Оружие — моя единственная опора, мое спасение.

Вот подкатила задачка! Снять оружие в чужом доме, в чужих людях, где на самом видном месте, рядом с «богами», портрет Гитлера, — это… самому заколотить себя в гроб. И не снять, отказаться от помощи, уйти без перевязки — тоже недолго останется до гроба. Рана уже загноилась, чувствую по запаху.

— Вам помочь? — ласково шелестит Настёнка.

Я колеблюсь, переступаю с ноги на ногу, то схвачусь за автомат, чтобы снять его, то отдерну руки.

— Вас беспокоит что-то?

Наконец я решаю идти на откровенность и говорю:

— Оружие.

— Вот я и прошу снять. Мне оно тоже мешает.

— Я не в том смысле. Мне не мешает. Наоборот, я прошу сделать перевязку при оружии.

— Почему?

— Мне так спокойней.

— О-о!.. — Настёнка широко, кругло открывает рот, потом начинает сочувственно кивать головой: она понимает и сделала бы так с полной готовностью. — Но это невозможно, никак: рана на плохом месте. — И она опять ждет, поглядывая на меня задумчиво, потом вдруг склоняется ближе, к самому моему лицу, и шепчет горячо: — Не бойтесь нас. Я понимаю — вам тревожно, мы чужие. Но и вы нам чужой. Нам тоже страшно: вдруг вы не тот… Нам страшнее вашего. Но вам трудно, нужно, и мы привечаем вас. Мы — честные люда. Другие, многие не пустили бы вас незнамо.

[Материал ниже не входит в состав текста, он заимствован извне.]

(** Processing one entry leaves the field map as it is or writes one entry
    into it, under the normalised label of a key that matches a rule. *)
Lemma Gather_rules_parsers_cases (E : Env) (values : gmap string value)
    (key : string) (name : value) (fields fields' : gmap string value) :
  Gather_rules E parsers values key name fields = Ret fields' ->
  fields' = fields \/
  exists label v, name = Str label /\ matching key parsers <> [] /\
                  fields' = <[keyify E label := v]> fields.
Proof.
  destruct (matching key parsers) as [|[reg p] rest] eqn:Hm.
  - rewrite Gather_rules_none by (by apply matching_nil_inv).
    intros H. inversion H. by left.
  - assert (Hin : In (reg, p) (matching key parsers)) by (rewrite Hm; by left).
    unfold matching in Hin. apply filter_In in Hin as [Hin Hr]. simpl in Hr.
    destruct (MatchString_inv reg key Hr) as [ds Hds].
    rewrite (Gather_rules_parsers_select E reg p values key ds) by done.
    destruct (strconv.Atoi ds) as [index [e|]]; [intros H; inversion H; by left|].
    destruct (p values index) as [v|m]; [|done].
    destruct name; cbn; try done.
    intros H. inversion H. right. by exists s, v.
Qed.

И верно ведь. Меня беспокоит: кто они — предатели, подпольщики, просто добрые люди? Но у них не меньше оснований беспокоиться: кто я — десантник или провокатор, полицай, подосланный гестапо? На мне целый арсенал всякого оружия, и они принимают меня в дом, ночью. Будь я десантник, или провокатор, подосланный немцами, или просто бандит, грабитель, они во всех случаях рискуют жизнью. Немцы, если узнают, во всех случаях обвинят их в пособничестве красным и повесят. Мне стыдно за свои подозрения.

— Простите, — шепчу Настёнке. — Я не хотел обижать вас.

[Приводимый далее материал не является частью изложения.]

(* ===== verification/Prelude.v ===== *)
(** * Verification of the Zephyr kernel and its core libraries

    ** The program

    Zephyr is a real-time operating system.  Its kernel (kernel/) schedules
    threads by priority on one CPU, keeps sleeping and waiting threads in a
    timeout queue and in per-object wait queues, and builds its
    synchronisation and data-passing objects on the scheduler's primitives:
    an object makes the caller wait with [z_pend_curr], wakes a waiter with
    [z_unpend_first_thread] and [z_ready_thread], and ends with
    [z_reschedule].

    The modelled configuration is: one CPU (no SMP), new-style context
    switching (USE_SWITCH), MULTITHREADING, 64-bit timeouts, EVENTS, list-based
    wait queues; without TIMESLICING, POLL, USERSPACE and OBJ_CORE.  The numbers
    of priorities, the inheritance ceiling, deadline scheduling and sloppy idle
    are parameters (the class [Kconfig]).

    ** How code becomes definitions

    A C function is a Rocq function of the same name that takes the state it
    touches and returns the new one with its result; [z_kernel] is the state of
    kernel/sched.c with all threads, wait queues and the timeout queue.  C
    integers are [Z] with the wrap-around of their type written out.  Memory is
    a function from addresses to words or bytes.  A call that may switch
    context is modelled up to the switch: it yields [Returns v], or [Blocks]
    with the state in which the caller waits, and what the caller returns once
    it runs again is a function of the state at that time ([swap_return] and
    the like).  Spinlocks are interrupt locks on one CPU, so a call is one step.
    Traces, assertions and statistics hooks are left out.

    ** The files

    - Prelude: integers, flags, error codes, tactics, hints, list lemmas.
    - MathExtras: include/zephyr/sys/math_extras_impl.h.  The checked
      arithmetic is exact.
    - Memory: byte memory and [memcpy].
    - GenList: include/zephyr/sys/list_gen.h, slist.h, sflist.h.  The node
      accessors are a class with two instances; linked lists refine sequences.
    - TimeoutQ: kernel/timeout.c.  The delta list refines a list of absolute
      expiry ticks; announcing fires what is due, at its tick, in order, also
      when the callbacks arm further timeouts.
    - Kernel, Sched: thread records, state bits and the operations of
      kernel/sched.c, kernel/include/{kthread,ksched,kswap,priority_q}.h.
    - PrioQ: the ready queues, as instances of one class of queues.
    - SchedInv, SchedOps: the invariant of the scheduler state and that every
      operation keeps it.  [sched_inv X] allows the threads of [X] to be
      unsettled, as they are in the middle of an operation.
    - Dispatch, Preempt: the ready queue stays in priority order, so the
      thread that runs is the best one; when a switch happens.  These theorems
      and priority inheritance are about builds without deadline scheduling,
      the dispatch theorems about builds without meta-IRQ priorities.
    - Threads: kernel/thread.c and kernel/init.c: creating threads, booting;
      the invariant holds in every reachable state.
    - WaitApi: what waiting and waking do, as the kernel objects use them.
    - Sem, Mutex, MsgQ, KStack, Condvar, KQueue, Events, MemSlab:
      kernel/sem.c, mutex.c, msg_q.c, stack.c, condvar.c, queue.c, events.c,
      mem_slab.c: the behaviour of every call on every branch, and invariants
      over runs of calls.
    - Timer: kernel/timer.c on the timeout queue and the clock interrupt; a
      periodic timer alone in the queue does not drift; two on one tick can.
    - RingBuffer: lib/utils/ring_buffer.c.  Byte mode refines a queue of
      bytes with claimed ends, item mode a queue of items.
    - Crc: lib/crc/.  The fast checksums equal the bitwise ones and tell apart
      messages that differ in a byte.
    - Hex, Base64, Utf8: lib/utils/hex.c, dec.c, base64.c, utf8.c.  Round trips
      and the exact results on every input.
    - BitArray: lib/utils/bitarray.c.  Every operation in terms of the bits it
      reads and writes; the first-fit search; a range check that wraps.

    - Heap, HeapInv, HeapSpec, HeapClient, HeapRun: lib/heap/heap.c and
      heap.h.  [rep] relates the bytes of the heap to the list of its chunks
      and to its free lists; each step of the code is proved on [rep], then
      each call, then any run of a client: blocks are disjoint, keep their
      contents and are joined again when freed.  Requests of a size class the
      heap does not have are outside these theorems; they overrun the buckets.

    - KHeap, MemPool: kernel/kheap.c and kernel/mempool.c.  Threads that wait
      for memory never miss a release by [k_heap_free], but do miss one by
      [k_heap_realloc]; clients of [k_malloc] and the like are isolated from
      each other.

    - Pipe, PipeCopy, PipeRing, PipePut, PipeGet, PipeRun: kernel/pipes.c.
      The copying loops fill addresses with bytes in order; a put serves the
      waiting readers and the ring, a get takes from the ring and the waiting
      writers; over any run, with threads that give up and writers that overtake
      others of lower priority, the pipe is a first-in first-out stream.

    - Work, WorkKern, WorkInv, WorkTrace, WorkOps, WorkEnv, WorkRun, WorkFlush:
      kernel/work.c and kernel/system_work_q.c.  Work holds the items, queues
      and sync objects and every call, with the loop of the queue thread cut at
      the call of the handler; WorkKern what the calls do to the scheduler.  The
      invariant has three parts: where each item is (WorkInv), what the events
      so far add up to (WorkTrace), and who sleeps and why (WorkOps); WorkOps and
      WorkEnv prove it for each part of a call, WorkRun for any run.  Accepted
      submissions are run once or withdrawn, no item runs on two threads; two
      races are lost.  WorkFlush follows one flush through any run: it returns at
      once only for an idle item and otherwise waits for what came before it.

    ** Bounds and fuel

    Tick counts are taken below 2^61, far from the 64-bit limits, where no
    device arrives.  Loops over a wait queue take one unit of fuel per waiting
    thread, which is what they need since each iteration removes one; list
    traversals and the announce loop return [None] when they run out, and the
    theorems give the fuel that is enough.

    ** Not modelled

    SMP, time slicing, polling, user mode and system-call verification, the
    red-black-tree ready queue; mailboxes; device drivers, architecture and SoC
    code, and the subsystems above the kernel.  The message queues, stacks,
    queues and pipes take their allocator as a parameter; the handlers of work
    items are the program's, and what they do appears as further steps of a
    run. *)

From Stdlib Require Import ZArith Lia Bool Btauto.
From stdpp Require Import base numbers list gmap sorting.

— А я не вижу обиды. — Она улыбается добро, светло, потом, сморщив лоб, знать припомнив что-то, добавляет уже с иным, горьким выражением лица: — Так ли обижают теперь!

Снимаю автоматы, у меня их два — свой и немецкий, снимаю вещмешок, куртку, гимнастерку, нижнюю рубашку.

Коротким движением руки Настёнка останавливает меня: довольно. И потом шутит:

— Не вам, а мне надо беспокоиться из-за оружия: вон сколько его. Вы как пороховая бочка. Я боюсь подходить к вам, взорветесь.

Верно, оружия невпроворот: кроме снятых автоматов при мне еще остались пистолет, гранаты, финка.

Кровавую засохшую повязку отмачивают теплой водой, рану промывают крепким самогоном (спирта нет), перевязывают заново всем чистым, мягким. Работают обе, мать и дочь, быстро, ловко, молча. Весь разговор ведется как у немых — руками, глазами, бровями.

В нашу тишину вдруг залетает негромкий звенящий звук. Будто не слыша, хозяйки продолжают перевязку.

— Стучат, — шепчу я.

Это наш Митька сигналит, не волновались бы, опасного ничего нет. Митька караулит, будьте спокойны, — говорит Настёнка.

Всей семье задал я работы, заботы, страху.

Перевязка окончена. Спрашиваю, как мои дела.

— В больницу надо. Мы доктора самозванные, самодельные. Кроме перевязки, ничего не умеем. У нас даже градусника нет.

Но я и так, без градусника, знаю, что у меня сильный жар. Легко сказать «в больницу»! А мне туда не дорога. Благодарю за все и начинаю громоздить снятое обратно на себя.

Мать Настёнки спрашивает, как быть с прежними повязками, сохранить или сжечь. Там, в этих повязках, все мои запасные портянки, полотенца, носовые платки, пара белья. Все очень нужное мне. Но куда его, такое страшное?! Все-таки прошу завернуть в тряпицу или бумажку.

— Можете ночевать у нас, — говорит Настёнка. — А потом в больницу. Обязательно. Как можно скорей!

— Мои больницы за Днепром.

— Мы попробуем устроить.

Я согласен переночевать.

— Только знаете, тут, в хате, нельзя, — спохватывается Настёнка. — Придется вон туда, — и показывает под печку, куда прячут помело, ухваты, кочергу. — Там надежно, там многие спасались.

Узкий, темный подпечек, гораздо тесней и черней сточной трубы под дорогой. В нем с моим снаряжением не повернешься. От одного взгляда в подпечек у меня подирает кожу, шевелятся волосы.

А Настёнка нахваливает:

— Раньше мы в городе жили в такой же хатенке, с таким же подземельем. И там, в городе, и здесь чего уж не делали гестаповцы с нашими хатенками, одного только не было — не поднимали их на воздух, не раскатывали по бревнышку, и туда, под печку, светили фонарями, тыкали кочергой, ухватом… но сунуться, заползти не осмелились.